In reply to Re: So, Babble.... whatcha thinking/feeling? » workinprogress, posted by Partlycloudy on August 29, 2009, at 18:34:11

PC-

I love the idea of recognizing that nobody has a crystal ball. Why is it that we believe so strongly that people should know and that knowing means they love us and care and not knowing means they don't. I think you've got a great perspective on this!

And thank you so much for the "hey reel, I see you" that's great.
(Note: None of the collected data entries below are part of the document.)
(* ===== verification/Route.v ===== *)
(** * Routing rules (src/internal/config.go, gfwlist.go, policy.go)

    The tables LoadConfig builds from the rule maps, and the classification of a
    domain by them.  Go ranges over the rule maps in an unspecified order, which is
    a parameter; the order matters only where two rules name the same pattern. *)

From S2P Require Import Prelude GoStrings NetIP FakeIP Patterns AddrTrie Policy.

Module Route.
Import FakeIP Patterns AddrTrie Policy.

(** The patterns of one key: [strings.SplitSeq(patterns, ";")], each expanded. *)
Definition key_patterns (key : string) : list string :=
  elem ← Split key ";"; default [] (expandPattern elem).

Section build.
Context {ord : RangeOrder}.

(** The patterns with their policies, in the order the loops visit them. *)
Definition rule_list (policies : gmap string Policy) : list (string * Policy) :=
  key ← range_keys policies;
  match policies !! key with
  | Some policy => (fun pattern => (pattern, policy)) <$> key_patterns key
  | None => []
  end.

(** config.go: buildDomainMatcher; the errors of Add are dropped. *)
Definition buildDomainMatcher (policies : gmap string Policy) : labelNode Policy :=
  fold_left (fun matcher r => snd (Add matcher (fst r) (snd r))) (rule_list policies) NewDomainMatcher.

(** config.go: buildIPMatchers. *)
Definition buildIPMatchers (policies : gmap string Policy) : bitNode Policy * bitNode Policy :=
  fold_left (fun ts r =>
    let '(ipv4, ipv6) := ts in
    if isIPv6 (fst r) then (ipv4, snd (IPv6Insert ipv6 (fst r) (snd r)))
    else (snd (IPv4Insert ipv4 (fst r) (snd r)), ipv6)) (rule_list policies) (NewTrie, NewTrie).
End build.
(* ===== verification/Gfw.v ===== *)
(** * The built-in list of blocked domains (src/internal/gfwlist.go)

    The embedded text is base64 of filter rules, one per line.  A rule becomes the pattern
    of its host, and the patterns fill the two matchers the routing rules ask.  Text is
    taken as ASCII; the host of a URL is a parameter. *)

From stdpp Require Import sorting.
From S2P Require Import Prelude GoStrings NetIP GoNet FakeIP Patterns AddrTrie Policy Route.

Module Gfw.
Import AddrTrie Route.

(** ** Text *)

(** [strings.TrimLeft], [strings.TrimRight] and [strings.Trim] with a cutset. *)
Fixpoint trim_left (f : Ascii.ascii -> bool) (s : string) : string :=
  match s with
  | String c s' => if f c then trim_left f s' else s
  | EmptyString => EmptyString
  end.
Fixpoint trim_right (f : Ascii.ascii -> bool) (s : string) : string :=
  match s with
  | String c s' =>
    match trim_right f s' with
    | EmptyString => if f c then EmptyString else String c EmptyString
    | t => String c t
    end
  | EmptyString => EmptyString
  end.
Definition trim (f : Ascii.ascii -> bool) (s : string) : string := trim_right f (trim_left f s).
Definition in_set (cutset : list Ascii.ascii) (c : Ascii.ascii) : bool := bool_decide (c ∈ cutset).

(** [strings.Map] that drops white space. *)
Fixpoint drop_spaces (s : string) : string :=
  match s with
  | String c s => if is_space c then drop_spaces s else String c (drop_spaces s)
  | EmptyString => EmptyString
  end.

(** [s[:strings.IndexAny(s, set)]], or [s]. *)
Fixpoint before_any (set : list Ascii.ascii) (s : string) : string :=
  match s with
  | String c s => if in_set set c then EmptyString else String c (before_any set s)
  | EmptyString => EmptyString
  end.

(** [base64.StdEncoding.DecodeString] on text without line breaks; the offset in the error
    is left out. *)
Definition b64val (c : Z) : option Z :=
  if (65 <=? c) && (c <=? 90) then Some (c - 65)
  else if (97 <=? c) && (c <=? 122) then Some (c - 71)
  else if (48 <=? c) && (c <=? 57) then Some (c + 4)
  else if c =? 43 then Some 62
  else if c =? 47 then Some 63
  else None.
Definition quantum (a b c d : Z) : bytes :=
  let v := ((a * 64 + b) * 64 + c) * 64 + d in [v / 65536; v / 256 mod 256; v mod 256].
Fixpoint b64decode (s : bytes) : option bytes :=
  match s with
  | [] => Some []
  | [a; b; 61; 61] => a ← b64val a; b ← b64val b; Some (take 1 (quantum a b 0 0))
  | [a; b; c; 61] => a ← b64val a; b ← b64val b; c ← b64val c; Some (take 2 (quantum a b c 0))
  | a :: b :: c :: d :: s =>
    a ← b64val a; b ← b64val b; c ← b64val c; d ← b64val d; r ← b64decode s; Some (quantum a b c d ++ r)
  | _ => None
  end.
Definition DecodeString (s : string) : go string :=
  match b64decode (bytes_of_string s) with
  | Some b => Ret (string_of_bytes b)
  | None => Err "illegal base64 data"
  end.

(** ** The host pattern [gfwHostRegexp]

    Labels of letters, digits and inner dashes, at most 63 characters each, at least two of
    them, separated by dots.  A label followed by a dot is the whole run up to it, so the
    greedy choice never has to be undone. *)
Definition alnum (c : Ascii.ascii) : bool :=
  let b := char_byte c in ((48 <=? b) && (b <=? 57)) || ((97 <=? b) && (b <=? 122)).
Definition is_dash (c : Ascii.ascii) : bool := Ascii.eqb c "-".

Fixpoint label_run (n : nat) (s : string) : string :=
  match n, s with
  | S n, String c s => if alnum c || is_dash c then String c (label_run n s) else EmptyString
  | _, _ => EmptyString
  end.

(** The longest label at the start of [s], and what follows it. *)
Definition match_label (s : string) : option (string * string) :=
  match s with
  | String c _ =>
    if alnum c then
      let l := trim_right is_dash (label_run 63 s) in Some (l, sdrop (String.length l) s)
    else None
  | EmptyString => None
  end.

(** The labels after the first one, each with its dot. *)
Fixpoint match_groups (fuel : nat) (s : string) : list string :=
  match fuel, s with
  | S fuel, String "." s =>
    match match_label s with
    | Some (l, rest) => l :: match_groups fuel rest
    | None => []
    end
  | _, _ => []
  end.

Definition match_here (s : string) : option (list string) :=
  '(l, rest) ← match_label s;
  match match_groups (String.length rest) rest with
  | [] => None
  | ls => Some (l :: ls)
  end.

(** FindString: the match at the first position that has one, empty if none has. *)
Fixpoint FindString (s : string) : string :=
  match match_here s with
  | Some ls => Join ls "."
  | None => match s with String _ s => FindString s | EmptyString => EmptyString end
  end.

(** ** Rules *)

Section rules.
(** [u.Host] of [url.Parse(rule)], [None] for an error. *)
Context (urlHost : string -> option string).

Definition extractGFWListHost (rule : string) : option string :=
  let rule := TrimSpace rule in
  if decide (rule = "")%string then None
  else
    let rule := before_any ["^"; "$"]%char rule in
    let rule := trim_left (in_set ["|"; "."]%char) rule in
    if decide (rule = "")%string then None
    else
      let rule := if Contains rule "://" then
                    match urlHost rule with
                    | Some EmptyString | None => rule
                    | Some host => host
                    end
                  else rule in
      let rule := trim (in_set ["*"; "."; "/"]%char) rule in
      let rule := match SplitHostPort rule with Ret (host, _) => host | _ => rule end in
      let found := FindString (ToLower rule) in
      if bool_decide (found = "")%string || negb (not_ip found) then None
      else Some (trim (in_set ["."]%char) found).

Definition normalizeGFWListRule (rule : string) : option string :=
  let rule := TrimSpace rule in
  if bool_decide (rule = "")%string || HasPrefix rule "/" || HasPrefix rule "||^" then None
  else host ← extractGFWListHost rule; Some ("*" +:+ host)%string.

(** One line: its pattern, and whether it is an exception. *)
Definition parse_line (line : string) : option (string * bool) :=
  let line := TrimSpace line in
  if bool_decide (line = "")%string || HasPrefix line "!" || HasPrefix line "[" then None
  else
    let bypass := HasPrefix line "@@" in
    pattern ← normalizeGFWListRule (if bypass then sdrop 2 line else line);
    Some (pattern, bypass).

(** [sort.Strings] of the keys. *)
Definition sle (a b : string) : Prop := String.leb a b = true.
#[export] Instance sle_dec a b : Decision (sle a b) := decide (_ = true).
Definition mapKeysSorted (s : gset string) : list string := merge_sort sle (elements s).

Definition line_break : Ascii.ascii := Ascii.ascii_of_nat 10.

Definition patterns_of (bypass : bool) (lines : list string) : gset string :=
  list_to_set (omap (fun line => '(p, b) ← parse_line line; if Bool.eqb b bypass then Some p else None) lines).

Definition parseEmbeddedGFWList (raw : string) : go (list string * list string) :=
  match DecodeString (drop_spaces raw) with
  | Ret decoded =>
    let lines := Split decoded line_break in
    Ret (mapKeysSorted (patterns_of false lines), mapKeysSorted (patterns_of true lines))
  | Err e => Err ("decode embedded gfwlist: " +:+ e)%string
  | Panic => Panic
  end.

(** The loop that fills a matcher. *)
Fixpoint add_all (patterns : list string) (m : labelNode unit) : go (labelNode unit) :=
  match patterns with
  | [] => Ret m
  | p :: patterns =>
    let (r, m) := Add m p tt in
    let! _ := r in add_all patterns m
  end.

Definition loadBuiltinGFWList (raw : string) : go (labelNode unit * labelNode unit) :=
  let! (blocked, bypass) := parseEmbeddedGFWList raw in
  let! gfw := add_all blocked NewDomainMatcher in
  let! byp := add_all bypass NewDomainMatcher in
  Ret (gfw, byp).
End rules.

(** ** Host names *)

Fixpoint all_chars (f : Ascii.ascii -> bool) (s : string) : bool :=
  match s with String c s => f c && all_chars f s | EmptyString => true end.
Fixpoint last_char (s : string) : option Ascii.ascii :=
  match s with
  | EmptyString => None
  | String c EmptyString => Some c
  | String _ s => last_char s
  end.
Definition label_char (c : Ascii.ascii) : bool := alnum c || is_dash c.

(** A label of a host name: letters, digits and inner dashes. *)
Definition host_label (l : string) : Prop :=
  (1 <= String.length l <= 63)%nat /\ all_chars label_char l = true /\
  (exists c l', l = String c l' /\ alnum c = true) /\ (exists c, last_char l = Some c /\ alnum c = true).

Definition hostname (h : string) : Prop :=
  exists l ls, ls <> [] /\ Forall host_label (l :: ls) /\ h = Join (l :: ls) ".".

Lemma last_char_cons c s : last_char (String c s) = match s with EmptyString => Some c | _ => last_char s end.
Proof. by destruct s. Qed.

(** Runs of label characters. *)
Lemma label_run_spec n : forall s, all_chars label_char (label_run n s) = true /\ (String.length (label_run n s) <= n)%nat /\
  exists rest, s = (label_run n s +:+ rest)%string.
Proof.
  induction n as [|n IH]; intros s; [split_and!; [done|done|by exists s]|].
  destruct s as [|c s]; [split_and!; [done|simpl; lia|by exists ""%string]|]. cbn [label_run].
  destruct (alnum c || is_dash c) eqn:E; [|split_and!; [done|simpl; lia|by eexists]].
  destruct (IH s) as (H1 & H2 & rest & H3). split_and!.
  - cbn [all_chars]. unfold label_char at 1. by rewrite E.
  - simpl. lia.
  - exists rest. rewrite sapp_cons. by f_equal.
Qed.

Lemma trim_right_spec f s :
  (exists rest, s = (trim_right f s +:+ rest)%string) /\
  (forall g, all_chars g s = true -> all_chars g (trim_right f s) = true) /\
  (forall c, last_char (trim_right f s) = Some c -> f c = false) /\
  (forall c s', s = String c s' -> f c = false -> exists t, trim_right f s = String c t).
Proof.
  induction s as [|c s ((rest & E) & HA & HL & HH)].
  { split; [by exists ""%string|]. split; [done|]. split; [done|]. by intros c s'. }
  cbn [trim_right]. destruct (trim_right f s) as [|d t] eqn:Et.
  - destruct (f c) eqn:Ef.
    + split; [by exists (String c s)|]. split; [done|]. split; [done|]. intros c' s' [= <- <-]. congruence.
    + split; [by exists s|]. split; [intros g; cbn [all_chars]; intros [-> _]%andb_prop; done|].
      split; [by intros c' [= <-]|]. intros c' s' [= <- <-] _. by eexists.
  - split; [exists rest; rewrite sapp_cons; by f_equal|].
    split; [intros g; cbn [all_chars]; intros [-> Hg]%andb_prop; exact (HA g Hg)|].
    split; [intros c'; rewrite last_char_cons; apply HL|]. intros c' s' [= <- <-] _. by eexists.
Qed.

Lemma all_chars_last f s c : all_chars f s = true -> last_char s = Some c -> f c = true.
Proof.
  induction s as [|d s IH]; [done|]. cbn [all_chars]. intros [Hd Hs]%andb_prop. rewrite last_char_cons.
  destruct s; [by intros [= ->]|]. by apply IH.
Qed.

Lemma last_char_some c s : is_Some (last_char (String c s)).
Proof. revert c. induction s as [|d s IH]; intros c; [by eexists|]. rewrite last_char_cons. apply IH. Qed.

Lemma length_prefix a b c : a = (b +:+ c)%string -> (String.length b <= String.length a)%nat.
Proof. intros ->. rewrite slength_app. lia. Qed.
It sounds like you're having a hard time, but dealing with it pretty darn well- which probably makes a hard time easier. Hang in there and keep taking care of yourself so well!

WIP

 

Re: What's on my mind... » Daisym

Posted by Dinah on August 30, 2009, at 13:51:50

In reply to What's on my mind..., posted by Daisym on August 29, 2009, at 18:11:31

It's a shame that your group makes you feel different. But being different isn't all bad. There is more than one path to the goal of being healthy. You have made different choices than your fellow group members, but I don't see them as less healthy. In fact, accepting that your family is who they are and not trying to change the reality is a different, and in my opinion not lesser, form of good mental health.

If you choose to maintain a relationship with them, because maintaining that relationship has some form of value to you, not trying to force them to see things the way you do could be seen as a reasonably healthy attitude, couldn't it?

I think it would depend on your feelings and attitudes about the connection. I hope your group is respectful of other people's choices.